Peripheral Endocannabinoids Associated with Energy Expenditure in Native Americans of Southwestern Heritage

Context: The endocannabinoids anandamide (AEA) and 2-arachidonoylglycerol (2-AG), as well as the related acylethanolamide oleoylethanolamide (OEA), have been implicated in energy expenditure (EE) regulation and metabolic diseases. Muscle (fat-free mass) and fat (fat mass) are metabolically active compartments and main determinants of EE. Objective: To assess whether human muscle, adipose, and plasma endocannabinoids correlate with EE. Design: Muscle, adipose, and plasma AEA, 2-AG, and OEA concentrations were measured via liquid chromatography-mass spectrometry. EE was assessed by indirect whole-room calorimetry. Setting: Clinical trial. Participants: Obese/overweight Native Americans of full (n = 35) and at least half (n = 21) Southwestern heritage. Main Outcome Measures: Twenty-four-hour EE, sleeping EE (SLEEP), resting EE (REE), respiratory quotient (RQ), and macronutrient oxidation.
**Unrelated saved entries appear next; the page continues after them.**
(** * IV fluid and electrolyte calculator: a shallow embedding of
    [iv_fluid_app.py] and the properties of its calculation block.

    The script is a Streamlit page: the sidebar widgets bind module-level
    globals, and the block under the "Generate Plan" button computes the
    plan from them.  The embedding keeps the helper functions, the global
    bindings (as a record that the block and [calculate_electrolyte_deficits]
    read), the calculation block up to the intake projection, and the order
    string over any rendering of the rate.  Number formatting and widget
    rendering are left out.

    Numbers.  The source computes with Python floats and ints.  The
    calculator is written once over an interface [PyNum] of the operations it
    uses, and instantiated twice: at [Q], exact rational arithmetic, where the
    laws over all inputs are proved, and at the kernel's binary64 floats,
    where the concrete runs are evaluated with the roundings Python makes.
    The laws proved at [Q] are kept to those binary64 leaves intact:
    identities that follow the source operation by operation, orders and
    signs.  None needs distributivity, exact scaling near overflow, or a
    positive product at an underflowing weight. *)

From Stdlib Require Import ZArith QArith Qminmax Lqa Lia Bool String Ascii List.
From Stdlib Require Import Floats.PrimFloat Numbers.Cyclic.Int63.Uint63.
Import ListNotations.

Set Implicit Arguments.

(** ** Python strings *)

Module PyStr.

(** [sub in s] on Python strings: [sub] occurs in [s] as a substring. *)
Fixpoint str_in (sub s : string) : bool :=
  String.prefix sub s ||
  match s with
  | EmptyString => false
  | String _ s' => str_in sub s'
  end.

(** [key in keys] on a Python list of strings. *)
Definition list_in (key : string) (keys : list string) : bool :=
  existsb (String.eqb key) keys.

End PyStr.
Import PyStr.

(** ** Exceptions *)

(** The subscript [fluid_composition[fluid]] is the operation of the block
    whose raising is modelled.  One more can raise in the source: the product
    [rate_h * npo_hours] converts the int to a float and raises OverflowError
    for an int beyond the double range.  [of_int] below is total, so the
    statements that speak of raising keep the NPO hours within
    [converts_to_float]. *)
Inductive exn : Type :=
| KeyError (key : string).
(** * ai-antiscam-bot: the moderation decision-and-escalation pipeline

    A shallow embedding of the handlers of the bot
    ([app/handlers/messages.py], [app/handlers/admin.py]), of the
    classification gateway ([app/moderation/llm_client.py],
    [app/moderation/schemas.py]) and of the tables they touch
    ([app/db/models.py], [app/db/session.py]), followed by the properties
    of the pipeline.

    Conventions of the embedding.
    - Python [int] is [Z].  A Python [float] that is finite is the rational
      it denotes ([Q]); comparisons of finite floats are the comparisons of
      these rationals.
    - Python [str] is [string]; the helpers that look at characters
      ([str.strip], [str.split], [int(...)]) are written for ASCII text
      ([ascii_only]): the whitespace and the digits of Unicode beyond
      ASCII, which Python also accepts, are not part of the embedding.
    - [None]-able values are [option].
    - A function that can raise returns a [pyresult]; a [try] is a match
      on it that names the exceptions its [except] catches.
    - A table is the list of its rows in the order of insertion.  The
      store accepts every row the handlers write and its operations do
      not fail: the exceptions of the driver and of the connection, which
      [get_session] would roll back and raise again, are not part of the
      embedding; the lookups [scalar_one_or_none] raise when more than
      one row matches.  The key constraints the schema declares are
      predicates on the tables: [db_wf] for the three tables the lookups
      of the pipeline read, [schema_wf] for all four.
    - A handler is a function from the stored tables and a description of
      what the outside world answers (the [World]) to the new tables, the
      list of outbound calls that were attempted, and the exception that
      left the handler, if any.  A handler runs alone: the blocks that
      read and write the tables contain no [await].
    - The wording of the texts the bot sends and the log lines are not
      part of the embedding. *)

From Stdlib Require Import ZArith QArith Qminmax List String Ascii Bool Lia Lqa.
Import ListNotations.
Open Scope string_scope.
Open Scope list_scope.
Open Scope Z_scope.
Results: In full Natives, muscle AEA concentration correlated with SLEEP (r = -0.65, P = 0.004) and REE (r = -0.53, P = 0.02). Muscle 2-AG was associated with SLEEP (r = -0.75, P = 0.0003). Adipose OEA concentration correlated with RQ (r = -0.47, P = 0.04) and lipid oxidation (r = 0.51, P = 0.03). Plasma OEA concentration was associated with SLEEP (r = -0.52, P = 0.04). After adjustment for major determinants, these lipids explained nearly 20% of the additional variance of the respective measure. Similarly, in Native Americans of at least half Southwestern heritage, investigated lipids correlated with EE measures. Conclusion: Endocannabinoids in metabolically relevant peripheral tissues explained a large part of EE variation and may be involved in regulating EE. Dysregulation of peripheral endocannabinoids may predispose people to metabolic diseases via an effect on EE and lipid oxidation.